Katya gives Sergei a shrewd glance. “So you slept with her then?”

The ghost of smile plays across Sergei’s face, wrinkling the corners of his eyes. “Yes, well, not ‘til years later. But we grew closer, before the mission. Once I’d had all that youthful arrogance beaten out of me at a couple of bootcamps, we got on a lot better. I preferred her teaching method to the alternative, at least. And what she taught me, it saved my life.”

“The mission was a fucking disaster, to no one’s surprise but my own. I barely got out alive, although in the end we somehow made the hit. Thanks to that, Moscow was pleased and I agreed to stay on with KDS. I studied medicine when I finished my first degree, thought it would be useful. Ulyana and I were teamed up again a couple of years later. And yes, one night, we found each other.“

Sergei caresses another cigarette between his long fingers, then lights up.

“So, what, is that all?” Katya asks.

“No. In the end, we got married. We had a daughter, Anisya,” Sergei pauses for a long time, silence gathering in the smoky air. “They are both dead now.”
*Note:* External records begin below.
(** C5, as the code has it.  At a bucket instant at which the market is not
    finalized and a position record exists:
    - if the queried window holds fills of the outcome (timestamps
      monotonic), the callback calls the position calculator, not flagged
      finalized, with this valuation price: the market's minimum price
      [prices[0]] when the market has a finalization record in the window
      (dated after the instant); otherwise the price of the latest fill at
      or before the instant, or, when there is none that early, the
      position record's average price divided by [10^18];
    - if the window holds no fill of the outcome, the callback returns the
      unvalued all-zero record. *)
Theorem bucket_valuation_price
  (marketFinalizedByMarket : gmap string MarketFinalizedLog.t)
  (ordersFilledResultsByMarketAndOutcome :
     gmap string (gmap string (list ParsedOrderEventLog.t)))
  (shareTokenBalancesByMarketAndOutcome : gmap string (gmap string BigNumber))
  (ignoreFinalizedMarkets : bool) (marketId : string) (marketDoc : MarketData.t)
  (outcomePLValues : list ProfitLossChangedLog.t) (outcome : string)
  (bucketTimestamp : Z) (latestOutcomePLValue : ProfitLossChangedLog.t) :
  getLastDocBeforeTimestamp outcomePLValues bucketTimestamp = Some latestOutcomePLValue →
  finalizedAt marketFinalizedByMarket marketId bucketTimestamp = false →
  (∀ outcomeValues,
     outcomeFills ordersFilledResultsByMarketAndOutcome marketId outcome = Some outcomeValues →
     timestampMonotonic outcomeValues →
     bucketTradingPosition marketFinalizedByMarket ordersFilledResultsByMarketAndOutcome
       shareTokenBalancesByMarketAndOutcome ignoreFinalizedMarkets marketId marketDoc
       outcomePLValues outcome bucketTimestamp
     = inr (getTradingPositionFromProfitLossFrame latestOutcomePLValue marketDoc
              (match marketFinalizedByMarket !! marketId with
               | Some _ => numberAt (MarketData.prices marketDoc) 0
               | None =>
                   match latestAtOrBefore outcomeValues bucketTimestamp with
                   | Some fill => ParsedOrderEventLog.price fill
                   | None =>
                       BigNumber.dividedBy
                         (ProfitLossChangedLog.avgPrice latestOutcomePLValue) tenToThe18
                   end
               end)
              None bucketTimestamp None false))
  ∧ (outcomeFills ordersFilledResultsByMarketAndOutcome marketId outcome = None →
     bucketTradingPosition marketFinalizedByMarket ordersFilledResultsByMarketAndOutcome
       shareTokenBalancesByMarketAndOutcome ignoreFinalizedMarkets marketId marketDoc
       outcomePLValues outcome bucketTimestamp
     = inl (unvaluedBucketPosition bucketTimestamp)).
Proof.
  intros Hpl Hopen. split.
  - intros outcomeValues Hfills Hsorted.
    unfold bucketTradingPosition. rewrite Hpl, Hopen, Hfills.
    rewrite bool_decide_eq_true_2 by (eexists; reflexivity).
    rewrite andb_false_r. simpl.
    unfold bucketOutcomeValue. rewrite Hfills. simpl.
    rewrite (getLastDocBeforeTimestamp_latest outcomeValues bucketTimestamp Hsorted).
    reflexivity.
  - intros Hnone. unfold bucketTradingPosition. rewrite Hpl, Hopen, Hnone.
    rewrite bool_decide_eq_false_2 by (intros [? ?]; discriminate).
    reflexivity.
Qed.
Lemma SET_POWER_STATE_MAP_get (s : states.t) :
  dict_get power.SET_POWER_STATE_MAP s =
    match s with
    | states.POWER_ON => Some sushy.RESET_ON
    | states.POWER_OFF => Some sushy.RESET_FORCE_OFF
    | states.REBOOT => Some sushy.RESET_FORCE_RESTART
    | states.OTHER _ => None
    end.
Proof. by destruct s. Qed.

(** ** A guarded command

    What [try: system.reset_system(value) / except SushyError] leaves behind,
    by the answer of the handle. *)

Lemma guarded_reset_outcome (system : System) (value : option sushy.reset)
    (msg : string -> string) :
  try_except_SushyError (call_reset_system system value)
    (fun e => (LOG_error (msg e) ;;; raise (RedfishError (msg e)))%adapter) =
  match reset_system system value with
  | Ok u => (Ok u, [EvResetSystem value])
  | Raise (SushyError m) =>
      (Raise (RedfishError (msg m)), [EvResetSystem value; EvLogError (msg m)])
  | Raise e => (Raise e, [EvResetSystem value])
  end.
Proof.
  unfold call_reset_system, emit, lift, bind.
  destruct (reset_system system value) as [u|e]; [done|].
  by destruct e.
Qed.

Lemma guarded_boot_source_outcome (system : System)
    (t : option sushy.boot_source_target) (en : option sushy.boot_source_enabled)
    (msg : string -> string) :
  try_except_SushyError (call_set_system_boot_source system t en)
    (fun e => (LOG_error (msg e) ;;; raise (RedfishError (msg e)))%adapter) =
  match set_system_boot_source system t en with
  | Ok u => (Ok u, [EvSetSystemBootSource t en])
  | Raise (SushyError m) =>
      (Raise (RedfishError (msg m)), [EvSetSystemBootSource t en; EvLogError (msg m)])
  | Raise e => (Raise e, [EvSetSystemBootSource t en])
  end.
Proof.
  unfold call_set_system_boot_source, emit, lift, bind.
  destruct (set_system_boot_source system t en) as [u|e]; [done|].
  by destruct e.
Qed.

(** ** Resolving the handle *)

Lemma get_system_then {B} (get_system : Node -> result System) (n : Node)
    (system : System) (k : System -> M B) :
  get_system n = Ok system ->
  (s <- power.redfish_utils_get_system get_system n ;; k s)%adapter =
    ((k system).1, EvGetSystem n :: (k system).2).
Proof.
  intros Hgs. unfold power.redfish_utils_get_system, bind, emit, lift.
  rewrite Hgs. by destruct (k system).
Qed.

Lemma get_system_fails {B} (get_system : Node -> result System) (n : Node)
    (e : exn) (k : System -> M B) :
  get_system n = Raise e ->
  (s <- power.redfish_utils_get_system get_system n ;; k s)%adapter =
    (Raise e, [EvGetSystem n]).
Proof.
  intros Hgs. unfold power.redfish_utils_get_system, bind, emit, lift.
  by rewrite Hgs.
Qed.

(** ** The methods, by the answers of their collaborators *)

Section outcomes.
Variable get_system : Node -> result System.
Variable task : Task.
Variable system : System.
Hypothesis exclusive : shared task = false.
Hypothesis connected : get_system (node task) = Ok system.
“Sergei, that’s… I’m sorry-“ Katya says, angry with herself. To lose a family, that knotted her stomach.

“Don’t be. It was a long time ago,” Sergei says quickly. He forces a smile. “And here I am now.” He gestures round the cramped room. “Probably should have stayed in academia, eh?”

“Losing family, losing your wife and daughter. This world really takes its blood money. We go on ” Katya turns to Somerset. “And what about you? How do the English breed… people… like you?”

Somerset riffles his chips thoughtfully.

“Oh, you can leave me out of this little group therapy session,” he smiles. “I’ve no need to have my psyche dissected along Marxist dialectic.” He leans back and gazes into his empty wine glass. “Anyone want a proper drink?” he asks nonchalantly, pushing his chair out to walk over to the kitchen counter.

“What is it with you?” her frustration clear. “Do you get a kick out of being an unfeeling mandavoshka? Do you think it makes you frightening?”

He takes the lid off a vodka bottle and swigs from it.

“No,” he replies evenly. “I’m British. We’re famed for keeping our emotions bottled up. Stiff upper lip, etc. etc. Cold showers and cross-country runs. Severe beatings at school. Team spirit above individual achievement. Lashings of ginger beer and fagging for the head boy.” He toasts the table with the bottle. “And all that jazz.”

“Bullshit,” blurts Patrick.

Katya holds her empty wineglass up towards Somerset.

“Vodka, Lord King Somerset. I know what bottling up does to the desires of British men. I’ve used it many times. So strong in public, so weak at home.” Her tone is mocking.

Somerset slops vodka into her glass. “Anywhere I hang my hat.” he says with a smirk.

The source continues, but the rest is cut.